Cada cebola seria uma sensação (tato, frio, calor etc.). E cada pedaço de pele da cebola poderia ser é uma possível explicação genética para a respectiva sensação.

Em termos bem simplórios, Julius e Patapoutian descascaram a “cebola genética” da sensação de frio ou de tato, até descobrir o único pedaço de pele – o gene, no caso –que explicaria a sua existência.

  • No caso do calor, por exemplo, um gene permitiu que as células construíssem uma proteína, TRPV1, que acabou reagindo ao calor percebido como doloroso.
  • Uma outra descoberta envolveu um receptor que é ativado pelo frio, chamado TRPM8, e uma série de outros ativados por uma gama de temperaturas diferentes.
  • E ainda um terceiro receptor, o Piezo1, que quando é silenciado deixa as células insensíveis à pressão.
  • Por fim, um receptor sensível ao toque, o Piezo2, com o papel crítico de detectar a posição e o movimento do corpo, ou propriocepção.

E por que as descobertas de David Julius e Ardem Patapoutian seriam importantes?

De cara, mostrar como converter o impacto físico do calor ou do toque em impulsos nervosos que permitam uma melhor percepção e adaptação ao ambiente, ao menos conceitualmente tem tudo a ver com o alívio de dores crônicas.

Contudo, a quem essas descobertas beneficiariam mais?

A mecânica sensorial descoberta pela dupla, faz andar o carro de muita gente relacionada a dores crônicas: cientistas, farmacêuticas, fabricantes de embalagens, distribuidores, agentes de vendas, médicos, farmácias, e no fim da linha, os que sofrem.

A comunidade científica elogia a descoberta e o método, obviamente.

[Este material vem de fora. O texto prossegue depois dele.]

Lemma define_nodup (l l' : list (list Z)) : NoDup (omap define_of l).*1 -> NoDup l' -> (forall x, x ∈ l' -> x ∈ l) ->
  NoDup (omap define_of l').*1.
Proof.
  intros Hnd. induction 1 as [|x l' Hx _ IH]; intros Hs; [constructor|]. simpl.
  specialize (IH ltac:(set_solver)). destruct (define_of x) as [e|] eqn:He; [|done]. constructor; [|done].
  intros (f & Hef & (y & Hy & Hf)%list_elem_of_omap)%list_elem_of_fmap. apply Hx.
  by rewrite (define_inj l x y e f Hnd ltac:(set_solver) ltac:(set_solver) He Hf Hef).
Qed.

Lemma sorted_last l k e : StronglySorted below l -> l !! k = Some e -> e.1 <= default 0 (fst <$> last l).
Proof.
  intros Hs. revert k e. induction Hs as [|f l Hs IH Hf]; intros k e Hk; [done|].
  destruct l as [|g l]; [destruct k; simplify_eq/=; lia|]. rewrite last_cons_cons.
  destruct k as [|k]; [|by apply (IH k)]. injection Hk as ->.
  pose proof (proj1 (Forall_forall _ _) Hf g ltac:(by left)). pose proof (IH 0%nat g eq_refl). simpl in *. lia.
Qed.

Section tables.
Context (kallsyms header : list (list Z)) (headers : list (list (list Z))).
Context (Hh : header_ok header) (Hsame : forall line, line ∈ mjoin headers <-> line ∈ header).
#[local] Abbreviation entries := (module_entries kallsyms header).

Lemma module_entries_spec : StronglySorted below entries /\
  forall e, e ∈ entries <-> e ∈ omap define_of header /\ e.2 ∈ kallsyms_symbols kallsyms.
Proof.
  destruct Hh as [H1 _]. destruct (sort_nu_spec _ H1) as [Hs Hm]. split; [by apply sorted_filter|].
  intros e. unfold module_entries. rewrite list_elem_of_filter, Hm. tauto.
Qed.

Lemma user_entries_same : user_entries kallsyms headers = entries.
Proof.
  destruct module_entries_spec as [Hs Hm]. unfold user_entries.
  set (lines := remove_dups (filter (fun line => is_Some (define_of line)) (mjoin headers))).
  assert (forall x, x ∈ lines <-> x ∈ header /\ is_Some (define_of x)) as Hl.
  { intros x. unfold lines. rewrite elem_of_remove_dups, list_elem_of_filter, Hsame. tauto. }
  destruct (sort_lines_spec (omap define_of lines)) as [Hs' Hm'].
  { apply (define_nodup header); [apply Hh|apply NoDup_remove_dups|]. intros x Hx. by apply Hl in Hx as [? _]. }
  apply sorted_same; [by apply sorted_filter|done|]. intros e. rewrite list_elem_of_filter, Hm', Hm, !list_elem_of_omap.
  setoid_rewrite Hl. naive_solver.
Qed.

Lemma module_entries_ok : entries_ok entries.
Proof.
  destruct module_entries_spec as [Hs Hm]. apply sorted_entries; [done|..].
  - intros e (Hd & _)%Hm. apply list_elem_of_omap in Hd as (line & _ & Hd). by eapply define_nonneg.
  - apply (NoDup_fmap_2_strong snd).
    + intros e f He%Hm Hf%Hm Hef. destruct He as [He _], Hf as [Hf _].
      apply list_elem_of_lookup_1 in He as [i Hi], Hf as [j Hj].
      assert (i = j) as ->; [|congruence].
      eapply (NoDup_lookup (omap define_of header).*2); [apply Hh|by rewrite list_lookup_fmap, Hi|by rewrite list_lookup_fmap, Hj, Hef].
    + clear Hm. induction Hs as [|f k _ IH Hf]; constructor; [|done]. intros Hin.
      pose proof (proj1 (Forall_forall _ _) Hf f Hin) as Hlt. simpl in Hlt. lia.
Qed.
End tables.

(** C36: the tables the two Makefiles generate from one kernel: both hold exactly
    the syscalls whose number the header defines and whose wrapper
    [/proc/kallsyms] lists, in the order of the numbers, however many copies of
    the header are found.  A name is translated by the module's table to its
    number, which is below [SUPPORTED_SYSCALLS]; by the one of [src/user] to its
    position, which is the number exactly when every smaller number is in the
    table.  (After the first gap the tool hooks another syscall than the one
    named.) *)
Theorem generated_tables kallsyms header headers : header_ok header -> (forall line, line ∈ mjoin headers <-> line ∈ header) ->
  let entries := module_entries kallsyms header in
  (forall nr name, (nr, name) ∈ entries <-> (nr, name) ∈ omap define_of header /\ name ∈ kallsyms_symbols kallsyms) /\
  forall k nr name, entries !! k = Some (nr, name) ->
    0 <= nr < Z.of_nat (supported entries) /\
    find_syscall_id (module_table kallsyms header) name = nr /\
    find_syscall_id (user_table kallsyms headers) name = Z.of_nat k /\
    (Z.of_nat k = nr <-> forall n, 0 <= n < nr -> exists j e, entries !! j = Some e /\ e.1 = n).
Proof.
  intros Hh Hsame entries. destruct (module_entries_spec kallsyms header Hh) as [Hs Hm].
  pose proof (module_entries_ok kallsyms header Hh) as Hok. split; [intros nr name; apply Hm|]. intros k nr name Hk.
  pose proof (eo_nonneg _ Hok _ _ Hk) as H0. pose proof (sorted_last _ _ _ Hs Hk) as Hl. cbn [fst] in H0, Hl.
  assert (nr < Z.of_nat (supported entries)) as Hlt by (unfold supported, entries; lia).
  split; [done|]. unfold user_table. rewrite (user_entries_same kallsyms header headers Hh Hsame).
  exact (table_translates entries k nr name (supported entries) Hok Hk Hlt).
Qed.

(** A header without [__NR_write], as numbers 0 and 2, and a kernel with three
    of its symbols. *)
Definition demo_header : list (list Z) :=
  str <$> ["#ifndef _ASM_UNISTD_64_H"; "#define __NR_open 2"; "#define __NR_read 0"; "#define __NR_stat 4"; "#endif"].
Definition demo_kallsyms : list (list Z) :=
  str <$> ["ffffffff81000000 T __x64_sys_read"; "ffffffff81000010 T __x64_sys_open"; "ffffffff81000020 T __x64_sys_newstat"].

Lemma generated_tables_witness :
  module_entries demo_kallsyms demo_header = [(0, str "__x64_sys_read"); (2, str "__x64_sys_open")] /\
  find_syscall_id (module_table demo_kallsyms demo_header) (str "__x64_sys_open") = 2 /\
  find_syscall_id (user_table demo_kallsyms [demo_header; demo_header]) (str "__x64_sys_open") = 1.
Proof.
  split; [vm_compute; reflexivity|].
  destruct (generated_tables demo_kallsyms demo_header [demo_header; demo_header]) as [_ H].
  - split; refine (bool_decide_unpack _ _); vm_compute; exact I.
  - intros line. cbn [mjoin list_join]. set_solver.
  - destruct (H 1%nat 2 (str "__x64_sys_open")) as (_ & H1 & H2 & _); [vm_compute; reflexivity|]. split; [exact H1|exact H2].
Defined.
(* ===== verification/ProcText.v ===== *)
(** * The text of [/proc/SYSTHROT] ([src/sysThrot_statmonitor.c])

    What [my_seq_start] and [my_seq_show] print of the values modelled in
    [Stats.v], byte by byte, and that a reader gets the values back from it.
    The generated table of symbols is a parameter. *)

From stdpp Require Import prelude gmap list strings.
From S2P Require Import Prelude Stats Device UserLib UserSpec.

(** ** Formats *)

Definition spaces (n : nat) : list Z := replicate n 32.

(** [%4s] and [%-22s] *)
Definition padl (w : nat) (s : list Z) : list Z := spaces (w - length s) ++ s.
Definition padr (w : nat) (s : list Z) : list Z := s ++ spaces (w - length s).

(** [%lu]: at most twenty digits *)
Definition print_ulong (n : Z) : list Z := digits 20 n [].

(** [%02lu] of a number below 100 *)
Definition print_02 (n : Z) : list Z := [48 + n / 10; 48 + n mod 10].

Definition EPOCH_DURATION_MS : Z := 1000.

(** Into a buffer of [size] bytes. *)
Definition format_ms (ns : Z) (size : nat) : list Z :=
  let m := ns / 10000 in
  take (size - 1) (print_ulong (m / 100) ++ [46] ++ print_02 (m mod 100)).

(** ** Lines, without their newline *)

Definition header_lines (m : monitor) : list (list Z) :=
  [str "=== Syscall Throttling Statistics ===";
   str "  epochs elapsed: " ++ print_ulong (epoch_count m) ++ str "   window: " ++ print_int HISTORY_LEN ++
     str " epochs   epoch duration: " ++ print_int EPOCH_DURATION_MS ++ str " ms";
   spaces 2 ++ padl 4 (str "NR") ++ 32 :: padr 22 (str "SYSCALL") ++ 32 :: padl 10 (str "TOTAL") ++
     32 :: padl 8 (str "LAST") ++ 32 :: padl 10 (str "AVG/EPOCH") ++ 32 :: padl 9 (str "MEAN(ms)") ++
     32 :: padl 9 (str "PEAK(ms)") ++ 32 :: padl 6 (str "ABORT") ++ 32 :: padl 9 (str "CTX/EPOCH") ++
     32 :: padl 9 (str "CTX PEAK") ++ spaces 2 ++ str "PEAK PROC (PID:UID)";
   spaces 2 ++ replicate 97 45].

Section text.
Context (syscall_symbols : Z -> option (list Z)).

Definition symbol_of (id : Z) : list Z := default (str "?") (syscall_symbols id).

(** [peak_delay_uid] is unsigned, its conversion [%d]. *)
Definition row_line (r : row) : list Z :=
  let mean_ms := format_ms (r_mean_ns r) 16 in
  let peak_ms := format_ms (r_peak_ns r) 16 in
  spaces 2 ++ padl 4 (print_ulong (r_nr r)) ++ 32 :: padr 22 (symbol_of (r_nr r)) ++
    32 :: padl 10 (print_ulong (r_total r)) ++ 32 :: padl 8 (print_ulong (r_last r)) ++
    32 :: padl 10 (print_ulong (r_avg_epoch r)) ++ 32 :: padl 9 mean_ms ++ 32 :: padl 9 peak_ms ++
    32 :: padl 6 (print_ulong (r_abort r)) ++ 32 :: padl 9 (print_ulong (r_avg_ctx r)) ++
    32 :: padl 9 (print_ulong (r_ctx_peak r)) ++ spaces 2 ++ r_comm r ++
    32 :: str "(" ++ print_int (r_pid r) ++ str ":" ++ print_int (s32 (r_uid r)) ++ str ")".

Definition with_newlines (l : list (list Z)) : list Z := concat ((fun s => s ++ [10]) <$> l).

(** One reading of the file, from the start; [fuel] bounds the calls of
    [my_seq_next]. *)
Definition proc_text (fuel : nat) (m : monitor) : option (list Z) :=
  let (header, v) := my_seq_start m 0 in
  rows ← seq_traverse fuel m v 0;
  Some (with_newlines (if header then header_lines m else []) ++ with_newlines (row_line <$> rows)).
End text.

(** ** A reader *)

Fixpoint split_on (c : Z) (s : list Z) : list (list Z) :=
  match s with
  | [] => [[]]
  | x :: s =>
      if x =? c then [] :: split_on c s
      else match split_on c s with [] => [[x]] | f :: fs => (x :: f) :: fs end
  end.

Definition words (s : list Z) : list (list Z) := filter (fun w => w <> []) (split_on 32 s).

(** A decimal with two places, in hundredths. *)
Definition read_ms (s : list Z) : option Z :=
  match split_on 46 s with [w; f] => Some (read_digits 0 w * 100 + read_digits 0 f) | _ => None end.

“Julius e Patapoutian mostraram, em belos detalhes mecanicistas, como funciona a gama completa de diferentes sensações corporais. A pesquisa deles revela de forma brilhante como as diferentes qualidades sensoriais que experimentamos todos os dias, como temperatura e tato, correspondem cada uma a uma molécula individual específica ou conjunto de moléculas embutidas nas membranas dos neurônios sensoriais que são encontrados por todo o corpo.”

“A ideia de que a sensação de frio se resume, em última análise, à presença da molécula TRPM8 é simplesmente fascinante: é o mais próximo que os cientistas chegaram de uma compreensão verdadeiramente mecanicista de nossas próprias experiências conscientes.”

– Professor Patrick Haggard, Cognitive Neuroscience Institute, University of California

A indústria farmacêutica comemora. Os executivos sabiam que o uso de opioides para aliviar a dor crônica, ou malignas como a do câncer, tinha propriedades viciantes e que, cedo ou tarde, o governo poria um freio nisso – como de fato ocorreu 20 anos e milhões de mortos depois. E desde 1997, quando o próprio Dr. Julius descobrira uma proteína sensora de calor, eles estavam atentos a novas descobertas que permitissem materializar analgésicos não opioides mais eficientes que os tradicionais (ex.: AINES). Nunca conseguiram.

Em 2006, o próprio Prof. Julius, no artigo “Rumo a um melhor controle da dor”, publicado no Scientific American, antecipava que “avanços na compreensão das células e moléculas que transmitem sinais de dor estão fornecendo novos alvos para medicamentos que podem aliviar vários tipos de dor – incluindo aqueles mal controlados por terapias existentes”.15

Por fim, mais especificamente, o conhecimento que David Julius e Ardem Patapoutian trouxeram sobre os receptores de sinais de perigo, ou nociceptores, abre caminho para novos tratamentos, médicos e alternativos, potencialmente capazes de ajudar a interromper ou reduzir a velocidade da cronificação.